(** ** Lines the loop of [parse] passes over                             *)

(** Blank lines, comments and malformed lines. *)
Definition ignored (line : string) : bool :=
  is_blank line || is_comment line || malformed line.

Definition strip_ignored (doc : string) : string :=
  join_nl (filter (fun l => negb (ignored l)) (split_nl doc)).

(** No ignored line stands directly before a sequence-item line. *)
Fixpoint no_item_after_ignored (lines : list string) : bool :=
  match lines with
  | l :: (l' :: _) as rest =>
      negb (ignored l && is_item l') && no_item_after_ignored rest
  | _ => true
  end.

(** The key of a key-value line is [__proto__]. *)
Definition proto_line (line : string) : bool :=
  negb (ignored line) && negb (is_item line)
  && String.eqb (line_key line) "__proto__".

(** ** Line endings                                                      *)

Definition cr : ascii := "013"%char.

(** The document with a carriage return before every line feed. *)
Fixpoint to_crlf (doc : string) : string :=
  match doc with
  | EmptyString => EmptyString
  | String c r =>
      if Ascii.eqb c nl then String cr (String nl (to_crlf r))
      else String c (to_crlf r)
  end.

(** A carriage return at the end of every line but the last. *)
Fixpoint add_cr (lines : list string) : list string :=
  match lines with
  | [] => []
  | l :: rest =>
      match rest with
      | [] => [l]
      | _ :: _ => (l ++ String cr "") :: add_cr rest
      end
  end.

(** ** Indentation                                                       *)

(** The line with every space and every tab of its indentation written
    twice, and the document with every line so widened. *)
Fixpoint widen_line (line : string) : string :=
  match line with
  | EmptyString => EmptyString
  | String c r =>
      if Ascii.eqb c space || Ascii.eqb c tab
      then String c (String c (widen_line r))
      else line
  end.

Definition widen (doc : string) : string :=
  join_nl (map widen_line (split_nl doc)).

(** The frame, and the state, that the widened document reaches where
    the document reaches the given one: the indentations of the frames
    pushed by key lines are doubled. *)
Definition widen_frame (f : Frame) : Frame :=
  mkFrame (obj f) (if indent f <? 0 then indent f else 2 * indent f) (key f).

_ABOUT THIS TASK_
Return exactly the lines in the records above, beginning with the one that holds "join_nl (map widen_line (split_nl doc))." and ending with the last.

_REPLY_
  join_nl (map widen_line (split_nl doc)).

(** The frame, and the state, that the widened document reaches where
    the document reaches the given one: the indentations of the frames
    pushed by key lines are doubled. *)
Definition widen_frame (f : Frame) : Frame :=
  mkFrame (obj f) (if indent f <? 0 then indent f else 2 * indent f) (key f).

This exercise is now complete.